Final Projects

Within the four months between the semester start and the final presentations, each of the for student teams implemented a great project on low-resource languages. All of the project actually represent new research contributions - some of which with subsequent publications.

There is also a summary on the whole class, in the following paper:

Alexis Palmer and Michaela Regneri:
Short-term projects, long-term benefits: Four student NLP projects for low-resource languages. In Proceedings of the ComputEL 2014 -- The ACL Workshop on the use of computational methods in the study of endangered languages.

The following gives a short overview of the four projects and links to the repositories.

Small-vocabulary speech recognition for any language

Team lex4all: Anjana Vakil and Max Paulus
Project repository | Poster

This project builds on existing research for small-vocabulary (up to roughly 100 distinct words) speech recognition. The result of this project is an easy-to-use interface that allows a user with no knowledge of speech technologies to build and test a system to recognize words spoken in the target language. In its current implementation, the system uses the English-language recognizer from the freely-available Microsoft Speech Platform;\footnote{\tiny\url{http://msdn.microsoft.com/en-us/library/hh361572}} for this reason, the system is available for Windows only.

Further details about the system (including where to download the code, and discussion of substituting other high-resource language recognizers), are described in the following paper:

Anjana Vakil, Max Paulus, Alexis Palmer, and Michaela Regneri:
lex4all: A language-independent tool for building and evaluating pronunciation lexicons for small-vocabulary speech recognition.
In Proceedings of the ACL 2014 System Demonstrations.
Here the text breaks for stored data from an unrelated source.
(** * micr-AI: the extraction-record pipeline

    A shallow embedding of the data-shaping code of micr-AI:
    - [lib/extraction.ts]: the Zod schemas [entitySchema] and
      [extractionSchema], [extractEntitiesFromText] (from the HTTP response
      onwards) and [buildExtractionRecord];
    - [lib/download.ts]: [downloadRecordAsJson] and [downloadRecordAsCsv];
    - [lib/storage.ts]: [loadStoredRecords];
    - [types/extraction.ts]: [MicrobialEntity], [ExtractionSummary] and
      [ExtractionRecord].

    JavaScript strings are sequences of UTF-16 code units, numbers are
    binary64 values ([spec_float]), JSON objects are finite maps keyed by
    strings.  What the platform provides ([JSON.parse], [String] of a number,
    [crypto.randomUUID], the formatting of an ISO date, [JSON.stringify]) is
    collected in the class [Platform]. *)

From Stdlib Require Import ZArith NArith List Ascii String Bool Lia.
From Stdlib Require Import Floats.SpecFloat.
From Stdlib Require DecimalString.
From stdpp Require Import base option list gmap.

Local Open Scope N_scope.

(** ** Strings *)

(** A JavaScript string is the list of its UTF-16 code units. *)
Abbreviation jsstring := (list N).

(** The string of an ASCII literal of the source. *)
Definition str (s : string) : jsstring :=
  List.map N_of_ascii (list_ascii_of_string s).
Arguments str : simpl never.

(** [s.length] *)
Definition js_length (s : jsstring) : nat := length s.

(** Truthiness of a string: only the empty string is falsy. *)
Definition truthy_string (s : jsstring) : bool :=
  match s with
  | [] => false
  | _ :: _ => true
  end.

(** [WhiteSpace] and [LineTerminator] of ECMA-262, the code points that
    [String.prototype.trim] strips; all of them lie in the basic plane. *)
Definition is_white_space (c : N) : bool :=
  (c =? 0x09) || (c =? 0x0B) || (c =? 0x0C) || (c =? 0x20) || (c =? 0xA0)
  || (c =? 0xFEFF) || (c =? 0x1680) || ((0x2000 <=? c) && (c <=? 0x200A))
  || (c =? 0x202F) || (c =? 0x205F) || (c =? 0x3000).

Definition is_line_terminator (c : N) : bool :=
  (c =? 0x0A) || (c =? 0x0D) || (c =? 0x2028) || (c =? 0x2029).

Definition is_trimmed_char (c : N) : bool :=
  is_white_space c || is_line_terminator c.

Fixpoint trimStart (s : jsstring) : jsstring :=
  match s with
  | [] => []
  | c :: rest => if is_trimmed_char c then trimStart rest else s
  end.

Definition trimEnd (s : jsstring) : jsstring := rev (trimStart (rev s)).

(** [s.trim()] *)
Definition trim (s : jsstring) : jsstring := trimEnd (trimStart s).
Arguments trim : simpl never.

(** [xs.join(sep)] on an array of strings. *)
Fixpoint join (sep : jsstring) (xs : list jsstring) : jsstring :=
  match xs with
  | [] => []
  | [x] => x
  | x :: rest => x ++ sep ++ join sep rest
  end.

(** [s.includes(c)] for a one-character needle. *)
Definition includes (c : N) (s : jsstring) : bool :=
  existsb (N.eqb c) s.

(** [s.replace(/c/g, by)]: every occurrence of the character [c] is
    replaced. *)
Definition replace_all_char (c : N) (by_ : jsstring) (s : jsstring) : jsstring :=
  flat_map (fun x => if x =? c then by_ else [x]) s.

(** Relative index of [slice]: a negative index counts from the end, and
    the result is clamped to [0, len]. *)
Definition slice_index (len i : Z) : Z :=
  if (i <? 0)%Z then Z.max (len + i) 0 else Z.min i len.

(** [x.slice(start, end)], the same for [String.prototype.slice] (on code
    units) and [Array.prototype.slice] (on elements). *)
Definition slice {A : Type} (start end_ : Z) (x : list A) : list A :=
  let len := Z.of_nat (length x) in
  let from := slice_index len start in
  let to := slice_index len end_ in
  firstn (Z.to_nat (Z.max (to - from) 0)) (skipn (Z.to_nat from) x).

(** *** Code points

    The string iterator of ECMA-262 reads a high surrogate followed by a low
    surrogate as one code point, and any other code unit as one code point
    of its own. *)
Definition is_high_surrogate (c : N) : bool := (0xD800 <=? c) && (c <=? 0xDBFF).
Definition is_low_surrogate (c : N) : bool := (0xDC00 <=? c) && (c <=? 0xDFFF).

Fixpoint code_points (s : jsstring) : list N :=
  match s with
  | [] => []
  | c :: rest =>
      match rest with
      | d :: rest' =>
          if is_high_surrogate c && is_low_surrogate d
          then (0x10000 + (c - 0xD800) * 0x400 + (d - 0xDC00)) :: code_points rest'
          else c :: code_points rest
      | [] => [c]
      end
  end.

(** The prefix of [s] that holds its first [n] code points: what "the first
    [n] characters counted in Unicode scalar units" denotes. *)
Fixpoint take_code_points (n : nat) (s : jsstring) : jsstring :=
  match n with
  | O => []
  | S n' =>
      match s with
      | [] => []
      | c :: rest =>
          match rest with
          | d :: rest' =>
              if is_high_surrogate c && is_low_surrogate d
              then c :: d :: take_code_points n' rest'
              else c :: take_code_points n' rest
          | [] => [c]
          end
      end
  end.

(** ** Regular expressions

    The fragment of the regular expressions the sources use: a sequence of
    single-character atoms, optionally anchored at the end of the input
    ([$] without the [m] flag), optionally with the [i] flag. *)
Inductive atom : Type :=
| Char (c : N)  (* a literal character; [\\] in a regex literal is [Char 92] *)
| Dot.          (* [.]: any character but a line terminator *)

Record regex : Type := {
  atoms : list atom;
  anchored_end : bool;
  ignore_case : bool
}.

(** [Canonicalize] under the [i] flag, on the ASCII letters.  ECMA-262 never
    maps a code unit above 127 to one below 128, so against ASCII pattern
    characters this is the whole of the case folding. *)
Definition canonicalize (c : N) : N :=
  if (0x61 <=? c) && (c <=? 0x7A) then c - 0x20 else c.

Definition atom_matches (i : bool) (a : atom) (c : N) : bool :=
  match a with
  | Char p => if i then canonicalize p =? canonicalize c else p =? c
  | Dot => negb (is_line_terminator c)
  end.

(** Matches the atoms at the head of [s]; returns what follows the match. *)
Fixpoint match_atoms (i : bool) (as_ : list atom) (s : jsstring) : option jsstring :=
  match as_ with
  | [] => Some s
  | a :: as' =>
      match s with
      | [] => None
      | c :: rest => if atom_matches i a c then match_atoms i as' rest else None
      end
  end.

Definition match_here (re : regex) (s : jsstring) : option jsstring :=
  match match_atoms (ignore_case re) (atoms re) s with
  | Some rest =>
      if anchored_end re
      then match rest with [] => Some rest | _ :: _ => None end
      else Some rest
  | None => None
  end.

(** [s.replace(re, by)] without the [g] flag: the leftmost match is replaced,
    a string without a match is returned as it is. *)
Fixpoint replace_first (re : regex) (by_ : jsstring) (s : jsstring) : jsstring :=
  match match_here re s with
  | Some rest => by_ ++ rest
  | None =>
      match s with
      | [] => []
      | c :: s' => c :: replace_first re by_ s'
      end
  end.

(** ** Numbers *)

(** A JavaScript number is a binary64 value. *)
Abbreviation number := spec_float.

Definition prec : Z := 53.
Definition emax : Z := 1024.

(** The values a number can take: the mantissa and exponent of a finite
    number are the canonical ones of binary64. *)
Definition is_binary64 (n : number) : bool := valid_binary prec emax n.

Definition num_zero : number := S754_zero false.
Definition num_one : number := S754_finite false 4503599627370496 (-52).

(** [a < b], [a > b] and [a - b] *)
Definition num_lt (a b : number) : bool := SFltb a b.
Definition num_gt (a b : number) : bool := SFltb b a.
Definition num_le (a b : number) : bool := SFleb a b.
Definition num_sub (a b : number) : number := SFsub prec emax a b.

Definition is_nan (n : number) : bool :=
  match n with
  | S754_nan => true
  | _ => false
  end.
Language identification for many (many) languages

Team Sugali: Guy Emerson, Susanne Fertmann and Liling Tan
Project repository | Poster

This project addresses the task of language identification. Given a string of text in an arbitrary language, can we train a system to recognize what language the text is written in? The project uses three sources of data: the Universal Declaration of Human Rights, Wikipedia, ODIN, and some portions of the data available from Omniglot. They cover well over 1000 languages with their system.

The corpus and how to access it are described in the following paper:

Guy Emerson, Liling Tan, Susanne Fertmann, Alexis Palmer and Michaela Regneri:
SeedLing: Building and using a seed corpus for the Human Language Project.
In Proceedings of the ComputEL 2014 -- The ACL Workshop on the use of computational methods in the study of endangered languages.

A lemmatizer for Uspanteko

Team MayaLemm: Christine Bocionek, Liesa Heuschkel and Aleksandra Piwowarek
Project repository | Poster

This project resulted inlemmatizer for the Mayan language Uspanteko. The (already available) source data had been cleaned, standardized and distributed through the Archive of Indigenous Languages of Latin America.

The lemmatization algorithm is based on longest common substring matching: the closest match for an inflected form is returned as the lemma. Additionally, a table for irregular verb inflections was generated using the annotated source corpus (roughly 50,000 words) and an Uspanteko-Spanish dictionary, to map inflected forms translated with the same Spanish morpheme.

Manual evaluation of 100 sentences, for which a linguist on the team with knowledge of Spanish determined citation forms, showed accuracy of 59% for the lemmatization algorithm.

Named Entity Recognition for Slovak & Persian

Team NER: Omid Moradiannasab and Michal Petko
Project repository | Poster

This project tackles the task of named entity recognition (NER). The students developed a single platform to do NER in both Slovak and Persian, their native languages. The approach is primarily based on using gazetteers (for person names and locations), as well as regular expressions (for temporal expressions).

The project could use some existing resources for both languages, but also devoted quite some time to producing new gazetteers. For Slovak, additional challenges were presented by the language's large number of inflectional cases and resulting variability in form, as well as ambiguity. In Persian, the main challenges were the detection of word boundaries (many names are multi-word expressions) and frequent ambiguities between NEs and proper nouns.

For evaluation, the students hand-labeled over 35,000 words of Slovak (containing 545 NE instances) and about 600 paragraphs of Persian data (with 306 NE instances). Performace varies across named entity category: temporal expression matching is most reliable (f-score 0.96 for Slovak, 0.89 for Persion), followed by locations (0.78 Slovak, 0.92 Persian) and person names (0.63 Slovak, 0.87 Persian).